Perhaps the move for a rapid exit by Britain from the European Union (or Brexit) may have been interrupted due to a political murder of M.P. Jo Cox on Thursday. As this was a member of parliament, perhaps this should be considered an assassination.
Shortly after this horrific act took place, stocks recovered as the shift went to what may be a more thought-out process rather than the constant close polls of whether the United Kingdom will remain in the European Union.
There is no way to cover every single company with big exposure to a “stay” or “leave” vote. Most of the competitors of each of these nations would also fall under the same argument. Either way, we have shown why the 10 companies included here would or would not have exposure to the Brexit vote outcome.
24/7 Wall St. has tracked multiple Brexit forecasts in recent days and weeks. We wanted to focus on might happen to certain sectors if the vote to leave succeeds. There could be some losers here, but interestingly enough a vote to stay might not actually create a massive rally. A lot remains up in the air, and the formal vote might not be the end of this matter as the United Kingdom likely will be changing how it views its inclusion in the European Union regardless of the vote outcome.
A Keefe Bruyette & Woods report shows that the largest so-called universal banks would have the greatest exposure. This puts JPMorgan Chase & Co. (NYSE: JPM) and Goldman Sachs Group Inc. (NYSE: GS), both of which are Dow Jones Industrial Average components, in focus. KBW’s research team warned that these and other universal banks could face a 1% to 6% earnings loss in 2016 and a loss of 2% to 9% to 2017 earnings if the Brexit vote is to leave. Jamie Dimon of JPMorgan already has warned that he would have to reevaluate how the company’s exposure and business is conducted in the United Kingdom and the rest of Europe. Other banks, like Bank of America Corp. (NYSE: BAC), were also singled out as universal banks with big trading and office cost exposure to the Brexit outcome.

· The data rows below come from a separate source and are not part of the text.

(** C2, as the code has it.  In solver mode no exception leaves [optimizar].
    When the solver raises, the explicit empty result is returned and the
    stored results are untouched.  When the solver returns, its convergence
    flag is never read: the outcome is that of a converged solver with the
    same final vector, and when no divisor is zero that vector is stored and
    returned as the configuration. *)
Theorem optimizar_sin_excepciones (minimize : solver) (self : UMSTeorico) :
  usar_optimizacion self = true ->
  (exists r, fst (optimizar minimize self) = Ok r)
  /\ (forall e, minimize (problema_de self) = Lanza e ->
                optimizar minimize self = (Ok vacio, self))
  /\ (forall res, minimize (problema_de self) = Ok res ->
        optimizar minimize self
        = optimizar (fun _ => Ok (mkOptimizeResult (x_final res) true)) self
        /\ (~ cobertura_objetivo (x_final res) == 0 ->
            ~ poblacion_objetivo (cobertura (metas_ideales self)) == 0 ->
            ~ meta_eficiencia_operativa (operacion (metas_ideales self)) == 0 ->
            ~ capacidad_optima (operacion (metas_ideales self)) == 0 ->
            ~ sostenibilidad_min (financiero (metas_ideales self)) == 0 ->
            exists r,
              optimizar minimize self
              = (Ok r, con_resultados self r)
              /\ configuracion r = Some (x_final res))).
Proof.
  intro Hu. split; [|split].
  - unfold optimizar. rewrite Hu. simpl negb. cbv iota.
    destruct (minimize (problema_de self)) as [res|e]; [|eexists; reflexivity].
    destruct (_calcular_estadisticas_derivadas _) as [s2|];
      [|eexists; reflexivity].
    destruct (_evaluar_cumplimiento_metas s2); eexists; reflexivity.
  - intros e He. unfold optimizar. rewrite Hu, He. reflexivity.
  - intros res Hres. split.
    + rewrite (optimizar_con_solver _ _ _ Hu Hres).
      now rewrite (optimizar_con_solver _ self
                     (mkOptimizeResult (x_final res) true) Hu eq_refl).
    + intros Hc G1 G2 G3 G4.
      rewrite (optimizar_con_solver _ _ _ Hu Hres). cbv zeta.
      destruct (derivadas_formulas _ Hc) as [e [He _]].
      destruct (evaluar_ok (metas_ideales self) (x_final res) G1 G2 G3 G4)
        as [c Hcu].
      unfold _calcular_estadisticas_derivadas.
      cbn [configuracion resultados con_resultados solo_configuracion].
      rewrite He. cbn [bind].
      unfold _evaluar_cumplimiento_metas.
      cbn [configuracion resultados con_resultados solo_configuracion
           metas_ideales].
      rewrite Hcu. cbn [bind].
      eexists. split; reflexivity.
Qed.

Lemma optimizar_sin_excepciones_witness :
  exists r, fst (optimizar solver_que_lanza modelo_predeterminado) = Ok r.
Proof.
  apply (optimizar_sin_excepciones solver_que_lanza modelo_predeterminado).
  reflexivity.
Defined.

(** C2, as stated, fails: a solver that reports non-convergence does not
    raise, so its final vector is stored and returned, not the empty
    result. *)
Lemma no_convergencia_devuelve_configuracion :
  ~ (forall (minimize : solver) (self : UMSTeorico) (res : OptimizeResult),
        usar_optimizacion self = true ->
        minimize (problema_de self) = Ok res ->
        success res = false ->
        fst (optimizar minimize self) = Ok vacio).
Proof.
  intro H.
  specialize (H solver_sin_convergencia modelo_predeterminado
                (mkOptimizeResult (configuracion_inicial modelo_predeterminado)
                                  false)
                eq_refl eq_refl eq_refl).
  vm_compute in H. discriminate.
Qed.

End Optimizador.

(** ** The objective of the solver *)

Section Objetivo.

Import Optimizacion Teorico Especificacion Ejemplos.
(** A sorted arrangement comes out as it went in: whichever sorted
    permutation of a frame the engine arranges, that is the outcome. *)
Lemma stable_sort_id (l : list A) :
  StronglySorted le_prop l -> stable_sort le l = l.
Proof.
  induction 1 as [|x l Hs IH Hx]; simpl; [reflexivity|].
  rewrite IH. destruct l as [|y l]; simpl; [reflexivity|].
  inversion Hx as [|? ? Hxy _]; subst. unfold le_prop in Hxy. now rewrite Hxy.
Qed.

(** The row that comes out first stood in the incoming list behind rows
    that all exceed it strictly, and no row of the list is below it. *)
Lemma stable_sort_head (l : list A) (x : A) (rest : list A) :
  stable_sort le l = x :: rest ->
  exists l1 l2,
    l = l1 ++ x :: l2
    /\ Forall (fun y => le y x = false) l1
    /\ Forall (fun y => le x y = true) l2.
Proof.
  revert x rest. induction l as [|a l IH]; simpl; intros x rest H; [discriminate|].
  destruct (stable_sort le l) as [|z s] eqn:Hs.
  - simpl in H. injection H as <- <-.
    assert (l = []) as ->.
    { apply Permutation_nil. rewrite <- Hs. apply stable_sort_perm. }
    exists [], []. repeat split; constructor.
  - destruct (IH z s eq_refl) as (l1 & l2 & -> & H1 & H2).
    simpl in H. destruct (le a z) eqn:Haz.
    + injection H as <- <-. exists [], (l1 ++ z :: l2).
      repeat split; [constructor|].
      rewrite Forall_forall in *. intros y Hy.
      apply in_app_or in Hy. destruct Hy as [Hy | [<- | Hy]].
      * apply le_trans with z; [exact Haz|].
        destruct (le_total z y) as [H | H]; [exact H|].
        rewrite (H1 y Hy) in H. discriminate.
      * exact Haz.
      * apply le_trans with z; [exact Haz | apply H2, Hy].
    + injection H as <- <-. exists (a :: l1), l2.
      repeat split; [constructor; assumption | assumption].
Qed.

End StableSortFacts.

Section SortFacts.

Context {A : Type}.
Variable e : Engine.
Variable le : A -> A -> bool.
Hypothesis le_total : forall a b, le a b = true \/ le b a = true.
Hypothesis le_trans : forall a b c, le a b = true -> le b c = true -> le a c = true.

Lemma sort_perm (l : list A) : Permutation (sort e le l) l.
Proof.
  unfold sort. eapply Permutation_trans; [apply stable_sort_perm | apply arrange_perm].
Qed.

Lemma sort_sorted (l : list A) :
  StronglySorted (fun a b => le a b = true) (sort e le l).
Proof. unfold sort. apply stable_sort_sorted; assumption. Qed.

Lemma sort_nil (l : list A) : sort e le l = [] -> l = [].
Proof.
  intro H. apply Permutation_nil. rewrite <- H. apply sort_perm.
Qed.

(** The first row of a sorted frame is a row of the frame that no row is
    below. *)
Lemma sort_head_least (l : list A) (x : A) (rest : list A) :
  sort e le l = x :: rest ->
  In x l /\ forall y, In y l -> le x y = true.
Proof.
  intro H. pose proof (sort_perm l) as Hp. pose proof (sort_sorted l) as Hs.
  rewrite H in Hp, Hs. split.
  - eapply Permutation_in; [exact Hp | now left].
  - intros y Hy. apply (Permutation_in _ (Permutation_sym Hp)) in Hy.
    inversion Hs as [|? ? _ Hx]; subst.
    destruct Hy as [<- | Hy].
    + destruct (le_total x x); assumption.
    + rewrite Forall_forall in Hx. apply Hx, Hy.
Qed.

End SortFacts.

(** ** The scenario of the repository's tests *)

Example at_time_0500 : at_time 2021 12 1 5 0 = at_0500.
Proof. reflexivity. Qed.

Example sample_total : total (loaded_file SAMPLE) = Return 398.
Proof. vm_compute. reflexivity. Qed.

Example sample_per_day (e : Engine) :
  e = order_keeping \/ e = order_reversing ->
  per_day e (loaded_file SAMPLE)
  = Return [ {| DayTotal.date := Some "2021-12-01"%string; DayTotal.total_cars := 179 |};
             {| DayTotal.date := Some "2021-12-05"%string; DayTotal.total_cars := 81 |};
             {| DayTotal.date := Some "2021-12-08"%string; DayTotal.total_cars := 134 |};
             {| DayTotal.date := Some "2021-12-09"%string; DayTotal.total_cars := 4 |} ].
Proof. intros [-> | ->]; vm_compute; reflexivity. Qed.

Example sample_top3 :
  top_k order_keeping 3 (loaded_file SAMPLE)
  = Return [ slot "2021-12-01T07:30:00" 46; slot "2021-12-01T08:00:00" 42;
             slot "2021-12-08T18:00:00" 33 ].
Proof. vm_compute. reflexivity. Qed.

Example sample_min_window_sum (e : Engine) :
  e = order_keeping \/ e = order_reversing ->
  min_window_sum e (loaded_file SAMPLE)
  = Return (Some {| Window.datetime_range :=
                      [ "2021-12-01T05:00:00"; "2021-12-01T05:30:00";
                        "2021-12-01T06:00:00" ]%string;
                    Window.total_cars := Some 31 |}).
Proof. intros [-> | ->]; vm_compute; reflexivity. Qed.

Example fresh_defaults (e : Engine) :
  total init = Return 0 /\ per_day e init = Return [] /\ top_k e 3 init = Return []
  /\ min_window_sum e init = Return None.
Proof. repeat split. Qed.

(** ** [total] *)

Lemma py_or_0 (x : Z) : py_or x 0 = x.
Proof. unfold py_or. destruct (Z.eqb_spec x 0); congruence. Qed.

Lemma total_rows (rows : frame) :
  total {| lf := Some (Return rows) |} = Return (col_sum (map Row.count rows)).
Proof. unfold total, total_body. simpl. now rewrite py_or_0. Qed.

Lemma exact_sum_records (ds : list Rec.t) :
  exact_sum (map Row.count (map row_of ds)) = sum_counts ds.
Proof.
  unfold sum_counts, zsum. induction ds as [|r ds IH]; simpl; [reflexivity|].
  now rewrite IH.
Qed.

Lemma total_loaded (ds : list Rec.t) :
  total (loaded ds) = Return (Int64.wrap (sum_counts ds)).
Proof. unfold loaded. rewrite total_rows. unfold col_sum. now rewrite exact_sum_records. Qed.

(** C3, as stated, fails: the counts 2^63 - 1 and 1 add up to 2^63, and
    [total] returns -2^63. *)
Lemma total_wraps_at_64_bits :
  total (loaded huge_pair) = Return (- 2 ^ 63)
  /\ sum_counts huge_pair = 2 ^ 63
  /\ total (loaded huge_pair) <> Return (sum_counts huge_pair).
Proof. vm_compute. repeat split; discriminate. Qed.

(** C3, amended: [total] is the sum of the counts of all records reduced to
    the signed 64-bit range of the column, hence the literal sum whenever
    that sum fits the range; it is 0 for an absent and for an empty
    dataset. *)
Theorem total_is_sum_of_counts (ds : list Rec.t) :
  total (loaded ds) = Return (Int64.wrap (sum_counts ds))
  /\ (Int64.in_range (sum_counts ds) -> total (loaded ds) = Return (sum_counts ds))
  /\ total init = Return 0
  /\ total (loaded []) = Return 0.
Proof.
  repeat split.
  - apply total_loaded.
  - intro H. rewrite total_loaded, wrap_in_range; auto.
Qed.

Lemma total_is_sum_of_counts_witness :
  Int64.in_range (sum_counts one_window) /\ total (loaded one_window) = Return 31.
Proof.
  assert (H : Int64.in_range (sum_counts one_window)) by (vm_compute; split; discriminate).
  split; [exact H|].
  exact (proj1 (proj2 (total_is_sum_of_counts one_window)) H).
Defined.

(** ** [top_k] *)

(** C10: [top_k(0)] is empty, whatever the analyzer holds. *)
Theorem top_k_zero_is_empty (e : Engine) (self : TrafficAnalyzer) :
  top_k e 0 self = Return [].
Proof.
  unfold top_k, top_k_body, head_length, idx_max.
  destruct (lf self) as [[rows|]|]; destruct (idx_size e); reflexivity.
Qed.
Lemma InitGlobals_returns_on_intact_tables_witness :
  ∃ g, InitGlobals fixture_areas [] fixture_events fixture_exchanges
                   fixture_tiles = Ok g.
Proof.
  apply InitGlobals_returns_on_intact_tables.
  split; [|split; [|split; [|split]]].
  - intros k Hk. simpl in Hk.
    repeat (apply elem_of_cons in Hk as [->|Hk];
            [by apply area_in_table|]).
    by apply elem_of_nil in Hk.
  - intros e He. unfold fixture_events in He.
    repeat (apply elem_of_cons in He as [->|He];
            [split;
             [repeat constructor; by intros ?
             |intros o link Ho Hl; cbv in Ho;
              apply list_elem_of_singleton in Ho as ->; done]|]).
    by apply elem_of_nil in He.
  - intros e A He HA. unfold fixture_events in He.
    repeat (apply elem_of_cons in He as [->|He];
            [injection HA as <-; by apply area_in_table|]).
    by apply elem_of_nil in He.
  - intros e o s He Ho Hs. exists (mkExchangeGroup 5 (Some "Market"%string)
                                     [50%Z] []).
    split; [left|]. unfold fixture_events in He.
    repeat (apply elem_of_cons in He as [->|He];
            [cbv in Ho; apply list_elem_of_singleton in Ho as ->;
             injection Hs as <-; left|]).
    by apply elem_of_nil in He.
  - intros port Hport. cbv in Hport.
    repeat (apply elem_of_cons in Hport as [->|Hport];
            [by apply area_in_table|]).
    by apply elem_of_nil in Hport.
Defined.

(** ** The aggregation lists every placement *)

Lemma for_each_reaches {A S} (I Q : S → Prop) (body : A → S → res S)
    ys s s' y :
  y ∈ ys →
  (∀ z t t', z ∈ ys → I t → body z t = Ok t' → I t') →
  (∀ z t t', z ∈ ys → I t → Q t → body z t = Ok t' → Q t') →
  (∀ t t', I t → body y t = Ok t' → Q t') →
  I s → for_each body ys s = Ok s' → Q s'.
Proof.
  intros Hy HI HQ Hest. revert s Hy HI HQ.
  induction ys as [|z ys IH]; intros s Hy HI HQ Hs Hrun;
    [by apply elem_of_nil in Hy|].
  simpl in Hrun. apply bind_Ok in Hrun as (t & Hz & Hrun).
  assert (I t) as Ht by (eapply HI; [left|done..]).
  apply elem_of_cons in Hy as [->|Hy].
  - assert (Q t) as Hq by (apply (Hest s t); [exact Hs|exact Hz]).
    cut (I s' ∧ Q s'); [by intros []|]. revert Hrun.
    apply (for_each_invariant (fun u => I u ∧ Q u)); [|done].
    intros w u u' Hw [Hu Hqu] Hbody. split.
    + eapply HI; [by right|done..].
    + eapply HQ; [by right|done..].
  - eapply IH; [done| | |done|done].
    + intros w u u' ?. apply HI. by right.
    + intros w u u' ?. apply HQ. by right.
Qed.
(** * Light Finder + : version store, snapshot codec, collector and applier

    A shallow embedding of [LgtFindr+.py] (classes [VersionManager] and
    [LightFinderFunctions]) and the properties of its core.

    Conventions of the embedding
    - Python [str] values are [string]s whose characters are read as code
      points below 256 (Latin-1).  In that range [str.isdigit] accepts the
      ASCII digits and the superscripts U+00B2, U+00B3, U+00B9, whereas
      [int] accepts ASCII digits only.
    - Python [int] is [Z]; a [float] is carried by its [repr] text.
    - Exceptions are values of [exn]; a computation is a function from a
      state to an [outcome] and the next state, so that what was mutated
      before a [raise] stays mutated inside the handler.
    - The file system is a tree of directories; a path is the list of its
      segments below the root.  [..] and symbolic links are not interpreted;
      the process working directory is the root.
    - The text of a JSON file is represented by its syntax tree
      ([Document]); any text that [json.load] rejects is [Malformed]. *)

From stdpp Require Import gmap strings list sorting.
From Stdlib Require Import DecimalString DecimalPos DecimalN ZArith Ascii.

24/7 Wall St. earlier identified two potential Brexit winners. One was a move out of financials and into materials via Freeport-McMoRan Inc. (NYSE: FCX). Its shares were already up 60% year to date, but the shedding of other assets and cost cuts may lead to handily trimming of losses. HSBC Holdings PLC (NYSE: HSBC) was another pick, which is rather contrarian and counterintuitive, when you think that financials have the most risk. The rub here is that HSBC has been such a poor performer in recent years and is so close to its post-2008 financial crisis lows that perhaps the Bank of England would have to pump in more liquidity to calm markets. Freeport-McMoRan and HSBC: two opposite sides of the spectrum.
Southwest Airlines Co. (NYSE: LUV) is one of the few airlines not challenging 52-week lows. While this might not rally or tank based on the outcome of the Brexit vote, the reality is that Southwest is viewed as a U.S.-focused operation. Could it be that most of Southwest’s efforts are U.S.-focused, and those outside the U.S. markets are in Latin America and the Caribbean? Southwest shares were last seen at $40.00, more or less close to the mid-point of its $31.36 to $51.34 range over the past 52 weeks. United Continental and American are both dangerously close to 52-week lows, and they have much more tied to international operations in Europe.
AstraZeneca PLC (NYSE: AZN), one of the largest pharmaceutical and biologics companies in the world, is an amalgamated company that has been merged and merged in the past 20 years or so. Its London headquarters comes with operations in over 100 nations. A lot of those sales of course come from the European Union and the United States, so it would be easy to assume that the drug giant could face some serious lumpiness when you consider that the British pound has so much potential fluctuation.
Another facing the most exposure to a Brexit turmoil is Barclays PLC (NYSE: BCS). At least that is according to a Jefferies analyst who said that a leave vote in Brexit would hurt the stock the most, with its ties to the currency moves of the pound. Investors need to keep in mind that Barclays’ American depositary shares are already down 50% from the 52-week high, and the $9.50 share price compares to what has been an $8.00 to $9.00 floor over the past five years.